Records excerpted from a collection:

=== Begin Enclosure ===

(* ===== verification/Sql.v ===== *)
(** * Relational queries

    The operations of SQL that the queries of
    [toolkit/mainchain-follower/db-sync-follower/src/db_model.rs] are made of, on tables that
    are lists of rows, and how sums go through them. A comparison with a null is not true. *)

From S2P Require Import Prelude.
#[local] Open Scope list_scope.

Section Operations.
Context {A B : Type}.
(** [INNER JOIN r ON on]. *)
Definition inner_join (on : A -> B -> bool) (l : list A) (r : list B) : list (A * B) :=
  l ≫= fun a => map (pair a) (List.filter (on a) r).
(** [LEFT JOIN r ON on]: a row without a partner is kept, with nulls. *)
Definition left_join (on : A -> B -> bool) (l : list A) (r : list B) : list (A * option B) :=
  l ≫= fun a => match List.filter (on a) r with
                | [] => [(a, None)]
                | bs => map (fun b => (a, Some b)) bs
                end.
(** [GROUP BY key]; the order of the groups is unspecified. *)
Definition group_by `{EqDecision B} (key : A -> B) (l : list A) : list (B * list A) :=
  map (fun k => (k, List.filter (fun x => bool_decide (key x = k)) l)) (remove_dups (map key l)).
End Operations.

(** A condition on a nullable column. *)
Definition sql_true {A} (p : A -> bool) (column : option A) : bool :=
  match column with Some a => p a | None => false end.

(** ** Sums *)
Definition sum_of {A} (f : A -> Z) (l : list A) : Z := sum_list (map f l).
(** [COALESCE(SUM(column), 0)]: nulls are skipped. *)
Definition sql_sum {A} (column : A -> option Z) (l : list A) : Z := sum_of (fun a => default 0 (column a)) l.

Section Sums.
Context {A : Type}.
Implicit Types (f g : A -> Z) (l : list A).

Lemma sum_of_cons f x l : sum_of f (x :: l) = f x + sum_of f l.
Proof. done. Qed.
Lemma sum_of_app f l k : sum_of f (l ++ k) = sum_of f l + sum_of f k.
Proof. unfold sum_of. by rewrite map_app, sum_list_app. Qed.
Lemma sum_of_ext f g l : (forall x, x ∈ l -> f x = g x) -> sum_of f l = sum_of g l.
Proof.
  induction l as [|x l IH]; intros Hfg; [done|]. rewrite !sum_of_cons, IH by (intros; apply Hfg; by right).
  by rewrite Hfg by left.
Qed.
Lemma sum_of_zero f l : (forall x, x ∈ l -> f x = 0) -> sum_of f l = 0.
Proof. intros Hf. rewrite (sum_of_ext f (fun _ => 0) l Hf). clear Hf. by induction l as [|x l IH]; [|rewrite sum_of_cons, IH]. Qed.
Lemma sum_of_plus f g l : sum_of (fun x => f x + g x) l = sum_of f l + sum_of g l.
Proof. induction l as [|x l IH]; [done|]. rewrite !sum_of_cons. lia. Qed.
Lemma sum_of_nonneg f l : (forall x, x ∈ l -> 0 <= f x) -> 0 <= sum_of f l.
Proof.
  intros Hf. unfold sum_of. apply sum_list_nonneg, Forall_forall. intros y Hy.
  apply list_elem_of_In, in_map_iff in Hy as (x & <- & Hx). by apply Hf, list_elem_of_In.
Qed.
Lemma sum_of_le f g l : (forall x, x ∈ l -> f x <= g x) -> sum_of f l <= sum_of g l.
Proof.
  induction l as [|x l IH]; intros Hfg; [done|]. rewrite !sum_of_cons.
  pose proof (Hfg x ltac:(left)). specialize (IH (fun y Hy => Hfg y (list_elem_of_further _ _ _ Hy))). lia.
Qed.
Lemma sum_of_filter f (p : A -> bool) l : sum_of f (List.filter p l) = sum_of (fun x => if p x then f x else 0) l.
Proof. induction l as [|x l IH]; [done|]. cbn [List.filter]. rewrite sum_of_cons. destruct (p x); rewrite ?sum_of_cons; lia. Qed.
Lemma sum_of_filter_le f (p q : A -> bool) l :
  (forall x, x ∈ l -> 0 <= f x) -> (forall x, x ∈ l -> p x = true -> q x = true) ->
  sum_of f (List.filter p l) <= sum_of f (List.filter q l).
Proof.
  intros Hf Hpq. rewrite !sum_of_filter. apply sum_of_le. intros x Hx. specialize (Hf x Hx). specialize (Hpq x Hx).
  destruct (p x), (q x); [lia | by specialize (Hpq eq_refl) | lia..].
Qed.

Lemma sum_of_elem_le f l x : (forall y, y ∈ l -> 0 <= f y) -> x ∈ l -> f x <= sum_of f l.
Proof.
  intros Hf Hx. apply list_elem_of_split in Hx as (k & l' & ->). rewrite sum_of_app, sum_of_cons.
  assert (0 <= sum_of f k) by (apply sum_of_nonneg; intros; apply Hf, elem_of_app; by left).
  assert (0 <= sum_of f l') by (apply sum_of_nonneg; intros; apply Hf, elem_of_app; right; by right). lia.
Qed.

(** A sum with one summand that counts. *)
Lemma sum_of_single f l x :
  NoDup l -> x ∈ l -> (forall y, y ∈ l -> y <> x -> f y = 0) -> sum_of f l = f x.
Proof.
  induction 1 as [|y l Hy Hl IH]; intros Hx Hf; [by apply elem_of_nil in Hx|]. rewrite sum_of_cons.
  apply elem_of_cons in Hx as [->|Hx].
  - rewrite (sum_of_zero f l); [lia|]. intros z Hz. apply Hf; [by right|]. by intros ->.
  - rewrite IH by (done || (intros; apply Hf; [by right | done])).
    rewrite (Hf y) by (left || by intros ->). done.
Qed.
End Sums.

Lemma sum_of_bind {A B} (f : B -> Z) (g : A -> list B) l :
  sum_of f (l ≫= g) = sum_of (fun a => sum_of f (g a)) l.
Proof. induction l as [|x l IH]; [done|]. cbn [mbind list_bind]. rewrite sum_of_app, sum_of_cons. by f_equal. Qed.
Lemma sum_of_map {A B} (f : B -> Z) (g : A -> B) l : sum_of f (map g l) = sum_of (fun a => f (g a)) l.
Proof. unfold sum_of. by rewrite map_map. Qed.

(** *** Exchanging sums *)
Lemma sum_pull {A B} la lb (f : A -> B -> Z) :
  sum_of (fun a => sum_of (fun b => f a b) lb) la = sum_of (fun b => sum_of (fun a => f a b) la) lb.
Proof.
  induction la as [|a l IH]; [symmetry; by apply sum_of_zero|].
  rewrite sum_of_cons, IH, <- sum_of_plus. done.
Qed.
Lemma sum_pull2 {A B C} la lb lc (f : A -> B -> C -> Z) :
  sum_of (fun a => sum_of (fun b => sum_of (fun c => f a b c) lc) lb) la =
  sum_of (fun c => sum_of (fun a => sum_of (fun b => f a b c) lb) la) lc.
Proof.
  rewrite <- (sum_pull la lc (fun a c => sum_of (fun b => f a b c) lb)).
  apply sum_of_ext. intros a _. apply sum_pull.
Qed.
Lemma sum_pull3 {A B C D} la lb lc ld (f : A -> B -> C -> D -> Z) :
  sum_of (fun a => sum_of (fun b => sum_of (fun c => sum_of (fun d => f a b c d) ld) lc) lb) la =
  sum_of (fun d => sum_of (fun a => sum_of (fun b => sum_of (fun c => f a b c d) lc) lb) la) ld.
Proof.
  rewrite <- (sum_pull la ld (fun a d => sum_of (fun b => sum_of (fun c => f a b c d) lc) lb)).
  apply sum_of_ext. intros a _. apply sum_pull2.
Qed.
Lemma sum_pull4 {A B C D E} la lb lc ld le (f : A -> B -> C -> D -> E -> Z) :
  sum_of (fun a => sum_of (fun b => sum_of (fun c => sum_of (fun d => sum_of (fun e => f a b c d e) le) ld) lc) lb) la =
  sum_of (fun e => sum_of (fun a => sum_of (fun b => sum_of (fun c => sum_of (fun d => f a b c d e) ld) lc) lb) la) le.
Proof.
  rewrite <- (sum_pull la le (fun a e => sum_of (fun b => sum_of (fun c => sum_of (fun d => f a b c d e) ld) lc) lb)).
  apply sum_of_ext. intros a _. apply sum_pull3.
Qed.

(** *** Sums over joins *)
Section Joins.
Context {A B : Type} (on : A -> B -> bool) (l : list A) (r : list B).

Lemma sum_inner_join (f : A * B -> Z) :
  sum_of f (inner_join on l r) = sum_of (fun a => sum_of (fun b => if on a b then f (a, b) else 0) r) l.
Proof.
  unfold inner_join. rewrite sum_of_bind. apply sum_of_ext. intros a _. by rewrite sum_of_map, sum_of_filter.
Qed.

(** When rows without a partner do not count. *)
Lemma sum_left_join (f : A * option B -> Z) :
  (forall a, f (a, None) = 0) ->
  sum_of f (left_join on l r) = sum_of (fun a => sum_of (fun b => if on a b then f (a, Some b) else 0) r) l.
Proof.
  intros Hf. unfold left_join. rewrite sum_of_bind. apply sum_of_ext. intros a _.
  rewrite <- (sum_of_filter (fun b => f (a, Some b))). destruct (List.filter (on a) r) as [|b bs].
  - rewrite sum_of_cons, Hf. done.
  - by rewrite sum_of_map.
Qed.

(** Joining a table with at most one partner per row leaves a sum over the left alone. *)
Lemma sum_left_join_unique (f : A -> Z) :
  (forall a b b', b ∈ r -> b' ∈ r -> on a b = true -> on a b' = true -> b = b') -> NoDup r ->
  sum_of (fun x => f (fst x)) (left_join on l r) = sum_of f l.
Proof.
  intros Hon Hnd. unfold left_join. rewrite sum_of_bind. apply sum_of_ext. intros a _.
  assert (NoDup (List.filter (on a) r)) as Hnd' by by apply NoDup_ListNoDup, List.NoDup_filter, NoDup_ListNoDup.
  assert (forall b, b ∈ List.filter (on a) r -> b ∈ r /\ on a b = true) as Hin.
  { intros b Hb%list_elem_of_In%filter_In. by rewrite <- list_elem_of_In in Hb. }
  destruct (List.filter (on a) r) as [|b [|b' bs]]; [unfold sum_of; cbn; lia..|].
  exfalso. apply NoDup_cons in Hnd' as [Hb _]. apply Hb. destruct (Hin b) as [? ?]; [left|].
  destruct (Hin b') as [? ?]; [right; left|]. rewrite (Hon a b b') by done. left.
Qed.

Lemma elem_of_left_join a : (exists b, (a, b) ∈ left_join on l r) <-> a ∈ l.
Proof.
  unfold left_join. setoid_rewrite list_elem_of_bind. split.
  - intros (b & a' & Hin & Ha'). destruct (List.filter (on a') r) as [|b' bs].
    + apply list_elem_of_singleton in Hin. by simplify_eq.
    + apply list_elem_of_In, in_map_iff in Hin as (? & [= <- _] & _). done.
  - intros Ha. destruct (List.filter (on a) r) as [|b bs] eqn:Hf.
    + exists None, a. rewrite Hf. split; [left|done].
    + exists (Some b), a. rewrite Hf. split; [left|done].
Qed.
End Joins.

(** A column without duplicates is a key. *)
Lemma NoDup_key {A K} (key : A -> K) l x y : NoDup (map key l) -> x ∈ l -> y ∈ l -> key x = key y -> x = y.
Proof.
  induction l as [|z l IH]; cbn; [by intros _ ?%elem_of_nil|]. intros [Hz Hl]%NoDup_cons.
  assert (forall w, w ∈ l -> key w <> key z) as Hne.
  { intros w Hw Heq. apply Hz. rewrite <- Heq. by apply list_elem_of_fmap_2. }
  intros [->|Hx]%elem_of_cons [->|Hy]%elem_of_cons Heq; [done | by edestruct Hne | by edestruct Hne | by apply IH].
Qed.

Lemma NoDup_map_filter {A K} (key : A -> K) (p : A -> bool) l : NoDup (map key l) -> NoDup (map key (List.filter p l)).
Proof.
  induction l as [|x l IH]; cbn; [done|]. intros [Hx Hl]%NoDup_cons. destruct (p x); [|by apply IH]. cbn.
  apply NoDup_cons. split; [|by apply IH]. intros (y & Hy & [Hin _]%list_elem_of_In%filter_In)%list_elem_of_fmap.
  apply Hx. rewrite Hy. apply (list_elem_of_fmap_2 key), list_elem_of_In, Hin.
Qed.

(** ** Groups *)
Section Groups.
Context {A K : Type} `{EqDecision K} (key : A -> K) (l : list A).
Lemma group_by_keys : map fst (group_by key l) = remove_dups (map key l).
Proof. unfold group_by. rewrite map_map. apply map_id. Qed.
Lemma elem_of_group_by k rows :
  (k, rows) ∈ group_by key l <->
    rows = List.filter (fun x => bool_decide (key x = k)) l /\ exists x, x ∈ l /\ key x = k.
Proof.
  unfold group_by. rewrite list_elem_of_In, in_map_iff. split.
  - intros (k' & [= -> <-] & Hk%list_elem_of_In). rewrite elem_of_remove_dups in Hk.
    apply list_elem_of_In, in_map_iff in Hk as (x & Hx & Hin). split; [done|]. exists x.
    by rewrite list_elem_of_In.
  - intros (-> & x & Hx & Hk). exists k. split; [done|]. apply list_elem_of_In. rewrite elem_of_remove_dups.
    apply list_elem_of_In, in_map_iff. exists x. by rewrite <- list_elem_of_In.
Qed.
End Groups.

(** ** Joins on a key *)
Section KeyJoins.
Context {A B : Type} (on : A -> B -> bool) (l : list A) (r : list B).
Context (on_unique : forall a b b', a ∈ l -> b ∈ r -> b' ∈ r -> on a b = true -> on a b' = true -> b = b').
Context (r_nodup : NoDup r).

Lemma filter_find a : a ∈ l -> List.filter (on a) r = option_list (List.find (on a) r).
Proof.
  intros Ha. assert (NoDup (List.filter (on a) r)) as Hnd by by apply NoDup_ListNoDup, List.NoDup_filter, NoDup_ListNoDup.
  assert (forall b, b ∈ List.filter (on a) r <-> b ∈ r /\ on a b = true) as Hin
    by (intros; by rewrite !list_elem_of_In, filter_In).
  assert (List.find (on a) r = head (List.filter (on a) r)) as ->.
  { clear. induction r as [|b r' IH]; [done|]. cbn. by destruct (on a b). }
  destruct (List.filter (on a) r) as [|b [|b' bs]]; [done..|]. exfalso. apply NoDup_cons in Hnd as [Hb _]. apply Hb.
  destruct (proj1 (Hin b) ltac:(left)) as [? ?]. destruct (proj1 (Hin b') ltac:(right; left)) as [? ?].
  rewrite (on_unique a b b') by done. left.
Qed.

Lemma left_join_key : left_join on l r = map (fun a => (a, List.find (on a) r)) l.
Proof.
  pose proof filter_find as Hf. clear on_unique. unfold left_join.
  induction l as [|a l' IH]; [done|]. rewrite bind_cons, Hf by left.
  assert (forall x, x ∈ l' -> List.filter (on x) r = option_list (List.find (on x) r)) as Hf' by (intros; apply Hf; by right).
  rewrite (IH Hf'). cbn. by destruct (List.find (on a) r).
Qed.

=== End Enclosure ===

*ASSIGNMENT*.
Look above for the line containing "assert (forall b, b ∈ List.filter (on a) r ->" and the line containing "- intros Ha.". Transcribe both, with the lines between them, exactly.

*WRITTEN RESPONSE*.
  assert (forall b, b ∈ List.filter (on a) r -> b ∈ r /\ on a b = true) as Hin.
  { intros b Hb%list_elem_of_In%filter_In. by rewrite <- list_elem_of_In in Hb. }
  destruct (List.filter (on a) r) as [|b [|b' bs]]; [unfold sum_of; cbn; lia..|].
  exfalso. apply NoDup_cons in Hnd' as [Hb _]. apply Hb. destruct (Hin b) as [? ?]; [left|].
  destruct (Hin b') as [? ?]; [right; left|]. rewrite (Hon a b b') by done. left.
Qed.

Lemma elem_of_left_join a : (exists b, (a, b) ∈ left_join on l r) <-> a ∈ l.
Proof.
  unfold left_join. setoid_rewrite list_elem_of_bind. split.
  - intros (b & a' & Hin & Ha'). destruct (List.filter (on a') r) as [|b' bs].
    + apply list_elem_of_singleton in Hin. by simplify_eq.
    + apply list_elem_of_In, in_map_iff in Hin as (? & [= <- _] & _). done.
  - intros Ha. destruct (List.filter (on a) r) as [|b bs] eqn:Hf.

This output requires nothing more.